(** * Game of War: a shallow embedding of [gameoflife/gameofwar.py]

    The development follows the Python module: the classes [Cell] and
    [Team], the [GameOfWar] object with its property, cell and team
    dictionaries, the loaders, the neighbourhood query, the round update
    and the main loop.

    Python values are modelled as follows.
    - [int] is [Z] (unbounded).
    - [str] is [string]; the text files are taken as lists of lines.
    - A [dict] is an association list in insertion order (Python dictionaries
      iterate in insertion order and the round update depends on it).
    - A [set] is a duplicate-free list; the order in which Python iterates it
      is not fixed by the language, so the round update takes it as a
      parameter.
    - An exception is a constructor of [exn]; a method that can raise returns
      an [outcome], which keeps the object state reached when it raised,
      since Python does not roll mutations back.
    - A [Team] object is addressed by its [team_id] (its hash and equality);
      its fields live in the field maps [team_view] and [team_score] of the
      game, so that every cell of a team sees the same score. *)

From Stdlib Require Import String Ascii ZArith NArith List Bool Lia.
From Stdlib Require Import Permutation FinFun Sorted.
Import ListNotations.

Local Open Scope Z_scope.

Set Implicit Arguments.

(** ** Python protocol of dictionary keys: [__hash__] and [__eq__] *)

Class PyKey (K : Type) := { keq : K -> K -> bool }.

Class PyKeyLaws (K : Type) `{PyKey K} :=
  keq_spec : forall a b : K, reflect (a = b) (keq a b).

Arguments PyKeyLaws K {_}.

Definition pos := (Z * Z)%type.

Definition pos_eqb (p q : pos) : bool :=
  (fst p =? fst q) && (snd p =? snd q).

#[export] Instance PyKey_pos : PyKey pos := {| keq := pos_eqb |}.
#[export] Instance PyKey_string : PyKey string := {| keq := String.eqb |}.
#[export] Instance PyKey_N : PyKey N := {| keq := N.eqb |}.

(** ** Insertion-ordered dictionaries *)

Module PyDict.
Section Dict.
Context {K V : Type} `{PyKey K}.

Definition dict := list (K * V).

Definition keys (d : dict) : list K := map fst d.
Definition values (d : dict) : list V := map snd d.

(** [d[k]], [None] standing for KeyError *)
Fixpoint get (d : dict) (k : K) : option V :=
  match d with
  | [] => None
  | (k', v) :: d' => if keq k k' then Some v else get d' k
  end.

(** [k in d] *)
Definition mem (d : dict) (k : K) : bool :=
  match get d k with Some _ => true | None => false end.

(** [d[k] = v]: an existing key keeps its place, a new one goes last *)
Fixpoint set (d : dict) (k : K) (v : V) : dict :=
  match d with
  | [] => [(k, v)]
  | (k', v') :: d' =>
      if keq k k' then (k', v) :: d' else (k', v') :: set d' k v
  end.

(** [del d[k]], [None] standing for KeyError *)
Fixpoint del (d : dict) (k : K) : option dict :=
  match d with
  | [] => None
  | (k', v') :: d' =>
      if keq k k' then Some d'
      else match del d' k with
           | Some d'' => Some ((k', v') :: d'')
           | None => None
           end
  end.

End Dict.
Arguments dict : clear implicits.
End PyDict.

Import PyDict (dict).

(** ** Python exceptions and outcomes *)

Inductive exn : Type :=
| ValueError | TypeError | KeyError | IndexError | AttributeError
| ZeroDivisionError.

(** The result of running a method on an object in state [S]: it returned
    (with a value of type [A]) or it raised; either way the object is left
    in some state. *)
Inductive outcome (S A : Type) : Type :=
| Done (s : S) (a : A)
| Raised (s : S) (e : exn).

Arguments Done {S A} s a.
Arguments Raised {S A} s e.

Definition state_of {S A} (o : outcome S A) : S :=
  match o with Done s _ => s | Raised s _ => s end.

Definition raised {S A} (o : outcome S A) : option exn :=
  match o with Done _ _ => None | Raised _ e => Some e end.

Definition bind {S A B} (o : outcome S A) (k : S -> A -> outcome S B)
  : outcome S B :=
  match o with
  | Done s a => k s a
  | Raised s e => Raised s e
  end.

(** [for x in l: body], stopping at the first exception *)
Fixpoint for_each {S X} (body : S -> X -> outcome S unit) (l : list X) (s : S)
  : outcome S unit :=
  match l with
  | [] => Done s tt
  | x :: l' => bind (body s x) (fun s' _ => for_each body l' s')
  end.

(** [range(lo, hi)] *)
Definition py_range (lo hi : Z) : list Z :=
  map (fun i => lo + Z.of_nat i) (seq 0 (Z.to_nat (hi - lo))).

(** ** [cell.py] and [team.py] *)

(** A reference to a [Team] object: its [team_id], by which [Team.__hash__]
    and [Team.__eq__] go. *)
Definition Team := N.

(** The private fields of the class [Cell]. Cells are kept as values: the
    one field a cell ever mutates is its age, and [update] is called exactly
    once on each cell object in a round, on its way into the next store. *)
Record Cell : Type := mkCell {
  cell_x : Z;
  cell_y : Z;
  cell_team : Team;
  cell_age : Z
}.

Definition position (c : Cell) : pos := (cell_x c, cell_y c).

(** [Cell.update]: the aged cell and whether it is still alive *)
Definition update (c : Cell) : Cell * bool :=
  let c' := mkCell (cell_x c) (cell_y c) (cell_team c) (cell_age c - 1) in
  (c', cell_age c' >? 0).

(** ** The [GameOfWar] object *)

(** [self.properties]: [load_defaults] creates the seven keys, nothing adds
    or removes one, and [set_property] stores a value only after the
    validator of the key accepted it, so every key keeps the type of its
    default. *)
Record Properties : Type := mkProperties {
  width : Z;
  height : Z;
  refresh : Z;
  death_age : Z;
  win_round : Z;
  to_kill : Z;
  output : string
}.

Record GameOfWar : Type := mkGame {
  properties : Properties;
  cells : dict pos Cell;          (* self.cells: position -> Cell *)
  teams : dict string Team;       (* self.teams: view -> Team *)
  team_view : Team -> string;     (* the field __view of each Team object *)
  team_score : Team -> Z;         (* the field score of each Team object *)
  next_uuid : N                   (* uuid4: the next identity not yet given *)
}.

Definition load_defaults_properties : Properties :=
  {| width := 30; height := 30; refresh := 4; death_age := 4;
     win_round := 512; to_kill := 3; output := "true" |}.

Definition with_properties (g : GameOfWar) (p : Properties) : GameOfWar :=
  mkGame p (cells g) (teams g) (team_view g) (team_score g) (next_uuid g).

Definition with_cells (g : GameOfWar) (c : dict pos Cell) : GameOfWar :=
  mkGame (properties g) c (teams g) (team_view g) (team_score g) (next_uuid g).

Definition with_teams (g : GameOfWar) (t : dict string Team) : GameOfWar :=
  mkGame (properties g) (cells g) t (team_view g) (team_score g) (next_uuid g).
■ ■ ■
*TASK OBJECTIVE*
Write out the whole listing once more, exactly as it reads.

*SOLUTION TO THE PROBLEM*
(** * Game of War: a shallow embedding of [gameoflife/gameofwar.py]

    The development follows the Python module: the classes [Cell] and
    [Team], the [GameOfWar] object with its property, cell and team
    dictionaries, the loaders, the neighbourhood query, the round update
    and the main loop.

    Python values are modelled as follows.
    - [int] is [Z] (unbounded).
    - [str] is [string]; the text files are taken as lists of lines.
    - A [dict] is an association list in insertion order (Python dictionaries
      iterate in insertion order and the round update depends on it).
    - A [set] is a duplicate-free list; the order in which Python iterates it
      is not fixed by the language, so the round update takes it as a
      parameter.
    - An exception is a constructor of [exn]; a method that can raise returns
      an [outcome], which keeps the object state reached when it raised,
      since Python does not roll mutations back.
    - A [Team] object is addressed by its [team_id] (its hash and equality);
      its fields live in the field maps [team_view] and [team_score] of the
      game, so that every cell of a team sees the same score. *)

From Stdlib Require Import String Ascii ZArith NArith List Bool Lia.
From Stdlib Require Import Permutation FinFun Sorted.
Import ListNotations.

Local Open Scope Z_scope.

Set Implicit Arguments.

(** ** Python protocol of dictionary keys: [__hash__] and [__eq__] *)

Class PyKey (K : Type) := { keq : K -> K -> bool }.

Class PyKeyLaws (K : Type) `{PyKey K} :=
  keq_spec : forall a b : K, reflect (a = b) (keq a b).

Arguments PyKeyLaws K {_}.

Definition pos := (Z * Z)%type.

Definition pos_eqb (p q : pos) : bool :=
  (fst p =? fst q) && (snd p =? snd q).

#[export] Instance PyKey_pos : PyKey pos := {| keq := pos_eqb |}.
#[export] Instance PyKey_string : PyKey string := {| keq := String.eqb |}.
#[export] Instance PyKey_N : PyKey N := {| keq := N.eqb |}.

(** ** Insertion-ordered dictionaries *)

Module PyDict.
Section Dict.
Context {K V : Type} `{PyKey K}.

Definition dict := list (K * V).

Definition keys (d : dict) : list K := map fst d.
Definition values (d : dict) : list V := map snd d.

(** [d[k]], [None] standing for KeyError *)
Fixpoint get (d : dict) (k : K) : option V :=
  match d with
  | [] => None
  | (k', v) :: d' => if keq k k' then Some v else get d' k
  end.

(** [k in d] *)
Definition mem (d : dict) (k : K) : bool :=
  match get d k with Some _ => true | None => false end.

(** [d[k] = v]: an existing key keeps its place, a new one goes last *)
Fixpoint set (d : dict) (k : K) (v : V) : dict :=
  match d with
  | [] => [(k, v)]
  | (k', v') :: d' =>
      if keq k k' then (k', v) :: d' else (k', v') :: set d' k v
  end.

(** [del d[k]], [None] standing for KeyError *)
Fixpoint del (d : dict) (k : K) : option dict :=
  match d with
  | [] => None
  | (k', v') :: d' =>
      if keq k k' then Some d'
      else match del d' k with
           | Some d'' => Some ((k', v') :: d'')
           | None => None
           end
  end.

End Dict.
Arguments dict : clear implicits.
End PyDict.

Import PyDict (dict).

(** ** Python exceptions and outcomes *)

Inductive exn : Type :=
| ValueError | TypeError | KeyError | IndexError | AttributeError
| ZeroDivisionError.

(** The result of running a method on an object in state [S]: it returned
    (with a value of type [A]) or it raised; either way the object is left
    in some state. *)
Inductive outcome (S A : Type) : Type :=
| Done (s : S) (a : A)
| Raised (s : S) (e : exn).

Arguments Done {S A} s a.
Arguments Raised {S A} s e.

Definition state_of {S A} (o : outcome S A) : S :=
  match o with Done s _ => s | Raised s _ => s end.

Definition raised {S A} (o : outcome S A) : option exn :=
  match o with Done _ _ => None | Raised _ e => Some e end.

Definition bind {S A B} (o : outcome S A) (k : S -> A -> outcome S B)
  : outcome S B :=
  match o with
  | Done s a => k s a
  | Raised s e => Raised s e
  end.

(** [for x in l: body], stopping at the first exception *)
Fixpoint for_each {S X} (body : S -> X -> outcome S unit) (l : list X) (s : S)
  : outcome S unit :=
  match l with
  | [] => Done s tt
  | x :: l' => bind (body s x) (fun s' _ => for_each body l' s')
  end.

(** [range(lo, hi)] *)
Definition py_range (lo hi : Z) : list Z :=
  map (fun i => lo + Z.of_nat i) (seq 0 (Z.to_nat (hi - lo))).

(** ** [cell.py] and [team.py] *)

(** A reference to a [Team] object: its [team_id], by which [Team.__hash__]
    and [Team.__eq__] go. *)
Definition Team := N.

(** The private fields of the class [Cell]. Cells are kept as values: the
    one field a cell ever mutates is its age, and [update] is called exactly
    once on each cell object in a round, on its way into the next store. *)
Record Cell : Type := mkCell {
  cell_x : Z;
  cell_y : Z;
  cell_team : Team;
  cell_age : Z
}.

Definition position (c : Cell) : pos := (cell_x c, cell_y c).

(** [Cell.update]: the aged cell and whether it is still alive *)
Definition update (c : Cell) : Cell * bool :=
  let c' := mkCell (cell_x c) (cell_y c) (cell_team c) (cell_age c - 1) in
  (c', cell_age c' >? 0).

(** ** The [GameOfWar] object *)

(** [self.properties]: [load_defaults] creates the seven keys, nothing adds
    or removes one, and [set_property] stores a value only after the
    validator of the key accepted it, so every key keeps the type of its
    default. *)
Record Properties : Type := mkProperties {
  width : Z;
  height : Z;
  refresh : Z;
  death_age : Z;
  win_round : Z;
  to_kill : Z;
  output : string
}.

Record GameOfWar : Type := mkGame {
  properties : Properties;
  cells : dict pos Cell;          (* self.cells: position -> Cell *)
  teams : dict string Team;       (* self.teams: view -> Team *)
  team_view : Team -> string;     (* the field __view of each Team object *)
  team_score : Team -> Z;         (* the field score of each Team object *)
  next_uuid : N                   (* uuid4: the next identity not yet given *)
}.

Definition load_defaults_properties : Properties :=
  {| width := 30; height := 30; refresh := 4; death_age := 4;
     win_round := 512; to_kill := 3; output := "true" |}.

Definition with_properties (g : GameOfWar) (p : Properties) : GameOfWar :=
  mkGame p (cells g) (teams g) (team_view g) (team_score g) (next_uuid g).

Definition with_cells (g : GameOfWar) (c : dict pos Cell) : GameOfWar :=
  mkGame (properties g) c (teams g) (team_view g) (team_score g) (next_uuid g).

Definition with_teams (g : GameOfWar) (t : dict string Team) : GameOfWar :=
  mkGame (properties g) (cells g) t (team_view g) (team_score g) (next_uuid g).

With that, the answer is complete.